No fair quoting from the play nobody reads, The Winter’s Tale.

It’s Aufidius.

And gobear owes us a quote… :wink:

One of my favorites -

Regards,
Shodan

That’s the epigraph at the beginning of Runaway Train. It’s from Richard II also.

OK, I owe you guys two quotes now.

Here you go

“Why, headstrong liberty is lash’d with woe.
There’s nothing situate under heaven’s eye
But hath his bound, in earth, in sea, in sky:
The beasts, the fishes, and the winged fowls,
Are their males’ subjects and at their controls.
Men, more divine, the masters of all these,
Lords of the wide world, and wild wat’ry seas,
Indu’d with intellectual sense and souls,
Of more pre-eminence than fish and fowls,
Are masters to their females and their lords:
Then, let your will attend on their accords”
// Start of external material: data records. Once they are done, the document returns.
(** * Photo asset pipeline of guangfu250923: shallow embedding and properties

    The development follows the Go packages of the repository:
    - [Sha256], [Filepath], [GoInt], [Float64]: the parts of the Go runtime
      and standard library the handlers rely on (crypto/sha256, encoding/hex,
      path/filepath on Unix, 64-bit [int], IEEE binary64);
    - [Localcache]: internal/localcache (PhotoPath, ThumbPath, Save, Exists);
    - [Storage]: internal/storage (S3Uploader, Upload);
    - [Handlers]: internal/handlers (UploadPhoto, GetPhoto, GetPhotoThumbnail);
    - [Config]: internal/config (env, Load);
    - [Middleware]: internal/middleware (NewWriteRequestCache).

    File contents and object bodies are [list byte]; paths, keys and specs are
    [string] (Go strings are byte sequences); the local disk is a finite map
    from the paths of its regular files to their contents. Library functions
    whose tables are not part of the repository ([image.Decode], the
    encoders, [http.DetectContentType], [strings.ToLower], [http.ServeFile])
    are given by the environment of a request. *)

From Stdlib Require Import ZArith List String Ascii Lia Bool SpecFloat.
From Stdlib.Strings Require Import Byte.
From stdpp Require Import gmap strings list pretty.

Open Scope string_scope.
Open Scope Z_scope.

(* ===================================================================== *)
(** ** crypto/sha256 and encoding/hex *)
(* ===================================================================== *)

Module Sha256.

Definition add32 (x y : Z) : Z := (x + y) mod 2 ^ 32.

Definition rotr (n x : Z) : Z :=
  Z.lor (Z.shiftr x n) ((Z.shiftl x (32 - n)) mod 2 ^ 32).

Definition Ch (x y z : Z) : Z := Z.lxor (Z.land x y) (Z.land (Z.lnot x) z).
Definition Maj (x y z : Z) : Z :=
  Z.lxor (Z.lxor (Z.land x y) (Z.land x z)) (Z.land y z).
Definition bsig0 (x : Z) : Z := Z.lxor (Z.lxor (rotr 2 x) (rotr 13 x)) (rotr 22 x).
Definition bsig1 (x : Z) : Z := Z.lxor (Z.lxor (rotr 6 x) (rotr 11 x)) (rotr 25 x).
Definition ssig0 (x : Z) : Z := Z.lxor (Z.lxor (rotr 7 x) (rotr 18 x)) (Z.shiftr x 3).
Definition ssig1 (x : Z) : Z := Z.lxor (Z.lxor (rotr 17 x) (rotr 19 x)) (Z.shiftr x 10).

(** The primes below 312: the first 64. *)
Definition is_prime (n : nat) : bool :=
  forallb (fun d => negb (Nat.eqb (Nat.modulo n d) 0)) (seq 2 (n - 2)).

Definition primes : list Z :=
  Eval vm_compute in map Z.of_nat (filter is_prime (seq 2 310)).

(** The largest [r] below [2^bits] with [r^3 <= n], one bit at a time. *)
Fixpoint cube_root (bits : nat) (n r : Z) : Z :=
  match bits with
  | O => r
  | S b =>
      let r' := r + 2 ^ Z.of_nat b in
      cube_root b n (if r' * r' * r' <=? n then r' else r)
  end.

(** The round constants: the first 32 bits of the fractional parts of the
    cube roots of the first 64 primes. *)
Definition K : list Z :=
  Eval vm_compute in map (fun p => cube_root 40 (p * 2 ^ 96) 0 mod 2 ^ 32) primes.

(** The eight working words a..h. *)
Record state := State
  { wa : Z; wb : Z; wc : Z; wd : Z; we : Z; wf : Z; wg : Z; wh : Z }.

(** The initial words: the first 32 bits of the fractional parts of the
    square roots of the first 8 primes. *)
Definition frac_sqrt (p : Z) : Z := Z.sqrt (p * 2 ^ 64) mod 2 ^ 32.

Definition init : state :=
  Eval vm_compute in
    State (frac_sqrt 2) (frac_sqrt 3) (frac_sqrt 5) (frac_sqrt 7)
          (frac_sqrt 11) (frac_sqrt 13) (frac_sqrt 17) (frac_sqrt 19).

Definition round (s : state) (kw : Z * Z) : state :=
  let t1 := add32 (add32 (add32 (add32 (wh s) (bsig1 (we s)))
                                (Ch (we s) (wf s) (wg s))) (fst kw)) (snd kw) in
  let t2 := add32 (bsig0 (wa s)) (Maj (wa s) (wb s) (wc s)) in
  State (add32 t1 t2) (wa s) (wb s) (wc s) (add32 (wd s) t1) (we s) (wf s) (wg s).

(** Message schedule; [rev_w] holds W[t-1], W[t-2], ... *)
Fixpoint extend (n : nat) (rev_w : list Z) : list Z :=
  match n with
  | O => rev_w
  | S n' =>
      let g i := nth i rev_w 0 in
      extend n' (add32 (add32 (add32 (ssig1 (g 1%nat)) (g 6%nat)) (ssig0 (g 14%nat)))
                       (g 15%nat) :: rev_w)
  end.
(** * PyConvSegNet: shapes, construction checks and control flow

    A shallow embedding of [model/pyconvsegnet.py].  Tensors are followed
    through the network by their shape (batch, channels, height, width);
    constructors and forward passes return either a value or the Python
    exception they raise, and a forward pass also records, in order, the
    primitive layers it has started to execute.  The instance attributes
    of the top-level model live in a dictionary, as they do in Python, so
    that reading an attribute nobody assigned is an [AttributeError]. *)

From Stdlib Require Import ZArith QArith Qround List Bool String Lia.
From stdpp Require Import gmap strings.

Local Open Scope string_scope.
Local Open Scope list_scope.
Local Open Scope Z_scope.

(** ** Exceptions and results *)

Inductive exn : Type :=
| AssertionError
| AttributeError (name : string)
| UnboundLocalError (name : string)
| IndexError
| TypeError
| ZeroDivisionError
| ValueError (msg : string)
| RuntimeError (msg : string).

Inductive result (A : Type) : Type :=
| Ok (a : A)
| Err (e : exn).

Arguments Ok {A} a.
Arguments Err {A} e.

Definition rbind {A B : Type} (r : result A) (k : A -> result B) : result B :=
  match r with
  | Ok a => k a
  | Err e => Err e
  end.

Notation "'try' x ':=' r 'in' k" := (rbind r (fun x => k))
  (at level 10, x name, r at level 100, k at level 200).

(** Python's [a // b] on integers: the floor of the quotient, as [Z.div]
    computes it, and an exception for a zero divisor. *)
Definition floordiv (a b : Z) : result Z :=
  if b =? 0 then Err ZeroDivisionError else Ok (a / b).

(** Python's [assert]. *)
Definition py_assert (b : bool) : result unit :=
  if b then Ok tt else Err AssertionError.

(** [l[i]] on a Python list. *)
Definition getitem {A : Type} (l : list A) (i : nat) : result A :=
  match l !! i with
  | Some a => Ok a
  | None => Err IndexError
  end.

(** [[f(i) for i in l]], stopping at the first exception. *)
Fixpoint rmap {A B : Type} (f : A -> result B) (l : list A) : result (list B) :=
  match l with
  | [] => Ok []
  | a :: l' => try b := f a in try bs := rmap f l' in Ok (b :: bs)
  end.

(** ** The forward monad: a result together with the layers executed *)

Definition M (A : Type) : Type := (result A * list string)%type.

Definition ret {A : Type} (a : A) : M A := (Ok a, []).

Definition raise {A : Type} (e : exn) : M A := (Err e, []).

Definition lift {A : Type} (r : result A) : M A := (r, []).

Definition bind {A B : Type} (m : M A) (k : A -> M B) : M B :=
  match m with
  | (Ok a, t1) => let (r, t2) := k a in (r, t1 ++ t2)
  | (Err e, t1) => (Err e, t1)
  end.

(** A primitive layer starts executing. *)
Definition tick (name : string) : M unit := (Ok tt, [name]).

Notation "'let*' x ':=' m 'in' k" := (bind m (fun x => k))
  (at level 10, x name, m at level 100, k at level 200).
Notation "m '>>' k" := (bind m (fun _ => k))
  (at level 100, k at level 200, right associativity).

Definition outcome {A : Type} (m : M A) : result A := fst m.
Definition executed {A : Type} (m : M A) : list string := snd m.

Fixpoint mmap {A B : Type} (f : A -> M B) (l : list A) : M (list B) :=
  match l with
  | [] => ret []
  | a :: l' => let* b := f a in let* bs := mmap f l' in ret (b :: bs)
  end.

(** ** Tensor shapes *)

(** The size of a 4-dimensional tensor: [x.size()] is
    [(batch, channels, height, width)]. *)
Record Size4 : Type := mkSize4 {
  batch : Z;
  channels : Z;
  height : Z;
  width : Z
}.

(** The size of a label map or of an argmax prediction:
    [(batch, height, width)]. *)
Record Size3 : Type := mkSize3 {
  batch3 : Z;
  height3 : Z;
  width3 : Z
}.

(** A tensor with at least one element. *)
Definition nonempty (x : Size4) : Prop :=
  0 < batch x /\ 0 < channels x /\ 0 < height x /\ 0 < width x.

(** ** torch primitives, at the level of shapes *)

(** [nn.Conv2d] with square kernel, stride, padding and dilation. *)
Record Conv2d : Type := mkConv2d {
  in_channels : Z;
  out_channels : Z;
  kernel_size : Z;
  stride : Z;
  padding : Z;
  dilation : Z;
  groups : Z;
  bias : bool
}.

(** The constructor of [nn.Conv2d] rejects a non-positive group count and
    channel counts that the group count does not divide; allocating the
    weight then refuses a negative channel count. *)
Definition Conv2d_init (in_ch out_ch kernel strd pad dil grp : Z) (b : bool)
  : result Conv2d :=
  if grp <=? 0 then Err (ValueError "groups must be a positive integer")
  else if negb (in_ch mod grp =? 0)
  then Err (ValueError "in_channels must be divisible by groups")
  else if negb (out_ch mod grp =? 0)
  then Err (ValueError "out_channels must be divisible by groups")
  else if (in_ch <? 0) || (out_ch <? 0)
  then Err (RuntimeError "Trying to create tensor with negative dimension")
  else Ok (mkConv2d in_ch out_ch kernel strd pad dil grp b).
(** The output blocks after the call: summed when all were requested,
    untouched otherwise. *)
Definition write_outputs (num_threads : nat) (acc : Accumulators) (o : Outputs) : Outputs :=
  if all_requested o
  then {| H_target := Some (merge_matrices num_threads (Hs_target acc));
          H_source := Some (merge_matrices num_threads (Hs_source acc));
          H_target_source := Some (merge_matrices num_threads (Hs_target_source acc));
          b_target := Some (merge_vectors num_threads (bs_target acc));
          b_source := Some (merge_vectors num_threads (bs_source acc)) |}
  else o.

End Merge.

(** ** [IntegratedGICPFactor_]: the distribution-to-distribution cost *)

Module IntegratedGICPFactor.
Import Eigen.
Local Open Scope Qc_scope.

Section Factor.
Context {TargetFrame SourceFrame : Type}.
Context `{frame.traits TargetFrame} `{frame.traits SourceFrame} `{Libm}.

(** The members of the factor the two methods read or write. The last
    three are [mutable]: the cache. *)
Record t := {
  num_threads : nat;
  max_correspondence_distance_sq : double;
  correspondence_update_tolerance_rot : double;
  correspondence_update_tolerance_trans : double;
  target : TargetFrame;
  source : SourceFrame;
  target_tree : NearestNeighborSearch;
  last_correspondence_point : Isometry3d;
  correspondences : list Z;
  mahalanobis : list (Matrix 4 4)
}.

(** The constructors: both frames need points and covariances (the
    process aborts otherwise, [None]); the cache starts empty.
    [last_correspondence_point] is not initialised by the constructor:
    [uninit] stands for whatever it holds. *)
Definition make (target : TargetFrame) (source : SourceFrame)
    (target_tree : NearestNeighborSearch) (uninit : Isometry3d) : option t :=
  if negb (frame.has_points target) || negb (frame.has_covs target) then None
  else if negb (frame.has_points source) || negb (frame.has_covs source) then None
  else Some {| num_threads := 1;
               max_correspondence_distance_sq := 1;
               correspondence_update_tolerance_rot := 0;
               correspondence_update_tolerance_trans := 0;
               target := target; source := source; target_tree := target_tree;
               last_correspondence_point := uninit;
               correspondences := []; mahalanobis := [] |}.

Definition set_cache (f : t) (last : Isometry3d) (corr : list Z)
    (mah : list (Matrix 4 4)) : t :=
  {| num_threads := num_threads f;
     max_correspondence_distance_sq := max_correspondence_distance_sq f;
     correspondence_update_tolerance_rot := correspondence_update_tolerance_rot f;
     correspondence_update_tolerance_trans := correspondence_update_tolerance_trans f;
     target := target f; source := source f; target_tree := target_tree f;
     last_correspondence_point := last;
     correspondences := corr; mahalanobis := mah |}.

(** The value of [do_update] after the tolerance test (lines 98-106). *)
Definition do_update (f : t) (delta : Isometry3d) : bool :=
  if (length (correspondences f) =? frame.size (source f))%nat
     && (ltb 0 (correspondence_update_tolerance_trans f)
         || ltb 0 (correspondence_update_tolerance_rot f))
  then
    let diff := compose (Isometry3d_inverse delta) (last_correspondence_point f) in
    let diff_rot := AngleAxis_angle (linear diff) in
    let diff_trans := norm (n:=3) (translation diff) in
    if ltb diff_rot (correspondence_update_tolerance_rot f)
       && ltb diff_trans (correspondence_update_tolerance_trans f)
    then false else true
  else true.

(** The entry stored for source point [i] by a refresh (lines 118-123),
    with the query it sends. *)
Definition query_point (f : t) (delta : Isometry3d) (i : nat) : Vector 4 :=
  transform delta (frame.point (source f) i).

Definition found_index (f : t) (r : knn_result) : Z :=
  size_t_to_long
    (if (0 <? num_found r)%nat && ltb (k_sq_dist r) (max_correspondence_distance_sq f)
     then k_index r else size_t_max).

(** Lines 120-123: the entry a refresh stores for source point [i]. *)
Definition refreshed_index (f : t) (delta : Isometry3d) (i : nat) : Z :=
  found_index f
    (knn_search (target_tree f) (query_point f delta i) 1
                (max_correspondence_distance_sq f)).

(** Lines 130-134: the weight of a matched pair. *)
Definition mahalanobis_weight (delta : Isometry3d) (target_cov source_cov : Matrix 4 4)
    : Matrix 4 4 :=
  let RCR := madd target_cov
               (mmul (k:=4) (mmul (k:=4) (matrix delta) source_cov)
                     (transpose (matrix delta))) in
  let RCR := set_entry RCR 3 3 1 in
  set_entry (inverse RCR) 3 3 0.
and something approprite for the times

“Take pity of your town and of your people,
Whiles yet my soldiers are in my command;
Whiles yet the cool and temperate wind of grace
O’erblows the filthy and contagious clouds
Of heady murder, spoil, and villany.
If not, why, in a moment, look to see
The blind and bloody soldier with foul hand
Defile the locks of your shrill-shrieking daughters;
Your fathers taken by the silver beards,
And their most reverend heads dash’d to the walls;
Your naked infants spitted upon pikes,
Whiles the mad mothers with their howls confus’d
Do break the clouds, as did the wives of Jewry
At Herod’s bloody-hunting slaughtermen.
What say you? will you yield, and this avoid?
Or, guilty in defence, be thus destroy’d?”

Ack, that’s *Richard *III!!

The second is Henry’s speech at Harfleur in Henry V.

How about this one?

“Lord knows, we know what we are, but not what we may be!”

“Lord knows, we know what we are, but not what we may be!”

From Hamlet, by Ophelia, I believe.
Let’s try a slightly more obscure play.

“Sound trumpets. Let our bloody colors wave
And either victory, or else a grave.”